ECPE STUDENTS ENVISION PATENT
Taking an idea and turning it into a product that might someday help the visually impaired “see” their surroundings is the challenge facing four students in Iowa State’s department of electrical and computer engineering.

L-R: Team mentor Diane Rover with Adam Mishler, Andrew Riha, Mike
Schmitt, and David Lawson, a team of Iowa State students who hope to patent
an idea to help the visually impaired "see" their surroundings.
The foursome—David Lawson, Adam Mishler, Andrew Riha, and Mike Schmitt—earned an all-expense-paid trip to Redmond, Washington, last June, after being chosen as one of only 30 teams to advance to the final round of Microsoft Corporation’s Windows Embedded Student Challenge.
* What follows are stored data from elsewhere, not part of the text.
(** ** repobinder/binder.go *)

Record BindingToken := { bt_RepoID : string; bt_Token : string; bt_MachineID : string }.
Definition zero_binding : BindingToken := {| bt_RepoID := ""; bt_Token := ""; bt_MachineID := "" |}.

Definition bindingFile : string := ".git/aicg-binding".

Inductive BindError :=
| ReadBinding (e : FileError)
| Incomplete (repoID token : string)
| CreateGitDir
| WriteBinding
| NoCwd
| NotARepository.

Definition splitLines (s : string) : list string := split_pieces newline s.

Definition splitKeyVal (s : string) (sep : ascii) : list string :=
  match split_at sep s with Some (k, v) => [k; v] | None => [s] end.

(** One line of the file. *)
Definition bind_line (t : BindingToken) (line : string) : BindingToken :=
  match line with
  | EmptyString => t
  | String c _ =>
      if Ascii.eqb c "#" then t
      else match splitKeyVal line "=" with
           | [k; v] =>
               if String.eqb k "repo_id" then
                 {| bt_RepoID := v; bt_Token := bt_Token t; bt_MachineID := bt_MachineID t |}
               else if String.eqb k "token" then
                 {| bt_RepoID := bt_RepoID t; bt_Token := v; bt_MachineID := bt_MachineID t |}
               else if String.eqb k "machine_id" then
                 {| bt_RepoID := bt_RepoID t; bt_Token := bt_Token t; bt_MachineID := v |}
               else t
           | _ => t
           end
  end.

Definition Binding_Load (repoRoot : string) (d : Disk) : outcome BindError BindingToken :=
  wrap_err ReadBinding (disk_ReadFile d (Join [repoRoot; bindingFile])) ≫= fun data =>
  let t := fold_left bind_line (splitLines data) zero_binding in
  reject (is_empty (bt_RepoID t) || is_empty (bt_Token t)) (Incomplete (bt_RepoID t) (bt_Token t)) ≫= fun _ =>
  Ok t.

Definition binding_content (t : BindingToken) : string :=
  "repo_id=" +:+ (bt_RepoID t +:+ String newline ("token=" +:+ (bt_Token t +:+ String newline
  ("machine_id=" +:+ (bt_MachineID t +:+ String newline ""))))).

Definition Binding_Save (repoRoot : string) (d : Disk) (mkdir : bool) (w : WriteResult) (t : BindingToken)
    : Disk * outcome BindError unit :=
  let path := Join [repoRoot; bindingFile] in
  if negb mkdir then (d, Err CreateGitDir)
  else let '(d, ok) := disk_WriteFile w d path (binding_content t) in
       (d, if ok then Ok tt else Err WriteBinding).
(* ===== verification/Watcher.v ===== *)
(** * The configuration watcher

    The concurrent part of [internal/gw/config/loader.go]: [Start], [Stop],
    [TriggerReload], the event loop with its debounce timer, and the reloads
    the timer starts, each in a goroutine of its own.  The state machine's
    labels are the points at which the scheduler may switch: one iteration of
    the loop's [select], the expiry of the timer, and the three parts of a
    reload (taking the pending files, reading the files, installing).  The disk
    is a value of [Files]; any file can change at any time, and fsnotify
    reports a change to the directories and files it watches, independently of
    what the loop then accepts. *)

From Stdlib Require Import Ascii.
From stdpp Require Import sorting base gmap strings fin_maps numbers list relations.
From S2P Require Import Prelude GoData Config Policy Routing Json Cost Pipeline Reload LocalState.
Local Open Scope string_scope.

(** ** fsnotify *)

Record FsEvent := { fe_Name : string; fe_Op : Z }.
Definition fs_Create : Z := 1.
Definition fs_Write : Z := 2.
Definition fs_Remove : Z := 4.
Definition fs_Rename : Z := 8.

(** [event.Op&(Write|Create|Rename|Remove) != 0] *)
Definition relevant_op (op : Z) : bool :=
  negb (Z.land op (Z.lor (Z.lor fs_Write fs_Create) (Z.lor fs_Rename fs_Remove)) =? 0)%Z.

(** How a file changes, and what fsnotify calls it. *)
Inductive ChangeKind := Created | Written | Removed | Renamed.
#[export] Instance ChangeKind_eq_dec : EqDecision ChangeKind.
Proof. solve_decision. Defined.
Definition change_op (k : ChangeKind) : Z :=
  match k with Created => fs_Create | Written => fs_Write | Removed => fs_Remove | Renamed => fs_Rename end.
Record Client := { cl_GwURL : string; cl_APIKey : string }.
(** [NewClient]; the certificate at [caPath] only changes the TLS settings. *)
Definition NewClient (gwURL apiKey caPath : string) : Client := {| cl_GwURL := gwURL; cl_APIKey := apiKey |}.

Section Client.
Context {js : JSON} {jd : JSONDecoder} (validURL : string -> bool) (gw : list LPRequest -> LPRequest -> GwReply).

(** [http.NewRequest] and [client.Do]. *)
Definition do_request (sent : list LPRequest) (q : LPRequest) : list LPRequest * GwReply :=
  ((sent ++ [q])%list, gw sent q).

(** *** Forward *)

Record WirePayload := { w_Protocol : string; w_Stream : bool; w_Body : string }.
Record ForwardRequest := { f_Envelope : json; f_Wire : WirePayload }.

(** [json.Marshal] of the request: the body is a raw message and must be a
    JSON text. *)
Definition marshal_forward (req : ForwardRequest) : option json :=
  body ← parseJSON (w_Body (f_Wire req));
  Some (JObj [("envelope", f_Envelope req);
              ("wire", JObj [("protocol", JStr (w_Protocol (f_Wire req))); ("stream", JBool (w_Stream (f_Wire req)));
                             ("body", body)])]).

Definition forward_request (c : Client) (body : string) : LPRequest :=
  {| q_Method := "POST"; q_URL := cl_GwURL c +:+ "/v1/agent/forward"; q_Query := [];
     q_Authorization := Some ("Bearer " +:+ cl_APIKey c); q_JSON := true; q_Body := Some body |}.

Record snippet := { sn_Code : string; sn_TraceID : string }.
Definition snippet_field (k : string) : option (decoder snippet) :=
  if String.eqb k "code" then Some (fun v s => x ← dec_str v (sn_Code s); Some {| sn_Code := x; sn_TraceID := sn_TraceID s |})
  else if String.eqb k "trace_id" then Some (fun v s => x ← dec_str v (sn_TraceID s);
    Some {| sn_Code := sn_Code s; sn_TraceID := x |})
  else None.

Definition readErrorSnippet (body : Reader) : string :=
  let '(text, err) := ReadAll body in
  if (String.length text <? 1024)%nat && bool_decide (is_Some err) then "(unreadable)"
  else match unmarshal (dec_struct snippet_field) (str_take 1024 text) {| sn_Code := ""; sn_TraceID := "" |} with
       | Some s =>
           if negb (is_empty (sn_Code s)) || negb (is_empty (sn_TraceID s))
           then "code=" +:+ (sn_Code s +:+ (" trace_id=" +:+ sn_TraceID s)) else "(no error details)"
       | None => "(no error details)"
       end.

Definition is_5xx (st : Z) : bool := ((500 <=? st) && (st <? 600))%Z.

Definition doWithRetry (c : Client) (sent : list LPRequest) (body : string)
    : list LPRequest * outcome ClientError ForwardResponse :=
  let q := forward_request c body in
  if negb (validURL (q_URL q)) then (sent, Err CreateRequest)
  else match do_request sent q with
       | (sent, NoReply t) => (sent, Err (Transport "gw request" t))
       | (sent, Replied st h b) =>
           if negb (is_5xx st) then (sent, Ok {| fw_Status := st; fw_Header := h; fw_Body := b |})
           else match do_request sent q with
                | (sent, NoReply t) => (sent, Err (Transport "gw retry request" t))
                | (sent, Replied st2 h2 b2) =>
                    if is_5xx st2 then (sent, Err (AfterRetry st2 (readErrorSnippet b2)))
                    else (sent, Ok {| fw_Status := st2; fw_Header := h2; fw_Body := b2 |})
                end
       end.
In all, more than 250 projects were submitted from universities worldwide.
The group’s product, called RADVIS (an acronym for radio auxiliary detection for the visually impaired and sighted), is a device with an earpiece that announces the name of a person approaching a visually impaired individual. Eventually, the team hopes, the device will have a range of at least eight feet. 
Iowa State was one of only 30 teams from around the world that
qualified for the finals of Microsoft's Windows Embedded Student Challenge.
Although they didn’t win the competition, the students’ idea won some recognition. Iowa State’s Small Business Development Center saw the potential of RADVIS right away and is now doing its part to help the group obtain a patent for the product. With the center’s help, the foursome is preparing for an upcoming business planning competition and is also studying the commercial feasibility of the product. Both tasks, Riha admits, would be much more difficult for the students to accomplish on their own.
Having a business plan might have helped the Iowa State team tremendously when it came to the Microsoft competition. As a matter of fact, Lawson concedes, lack of a business plan was a big factor in not winning the challenge. “I think we made a good presentation to the judges and they seemed to like the product,” he explains, “but they did point out that we lacked information on how we planned to market the product and its commercial feasibility.” 
Riha, Mishler, Schmitt, and Lawson had a little time to relax on
their trip to Redmond, Washington.
Team Sam from Australia won the $8,000 top prize for their device that irrigates crops based on the weather forecast. If the weatherman calls for rain, no irrigation, but if it’s supposed to be dry, the spouts will open.
A team from India placed second, Romania was third, Brazil took fourth, and a team from China finished fifth.
Three members of the Iowa State group—Lawson, Mishler, and Riha—are seniors this year, while Schmitt graduated last May and is now working for Rockwell Collins. Schmitt continues to help the group with RADVIS as much as his schedule will allow.
All four hope to see the project through to the end. “It’s difficult to say right now where this product will go in the future,” Mishler says. “We need to work with the Small Business Development Center and hash out the details with them.”
“We thought it might be good to give this a shot,” Lawson adds about working with the center.

RADVIS uses RFID cards to announce the name of someone approaching a
visually impaired individual.
The Microsoft contest, in association with the Institute of Electrical and Electronics Engineers’ (IEEE) Computer Society International Design Competition, challenged undergraduates to devise a computer-based system that solved a real-world problem. Teams had to design, implement, and document a working prototype based on the competition’s theme, Going Beyond the Boundaries.
RADVIS was designed for use in the workplace and will operate especially well at locations where employees already carry radio frequency identification (RFID) tags (similar to an electronic key) to get into a building or locked office.
The decision to link the technology to RFID cards was based on the growing use of these tags.“We didn’t want to make a company buy new transponders for our system to work,” says Mishler. “We wanted it to fit in seamlessly with the rest of the employee population, and we wanted to base it on an up-and-coming infrastructure in security access and controls.”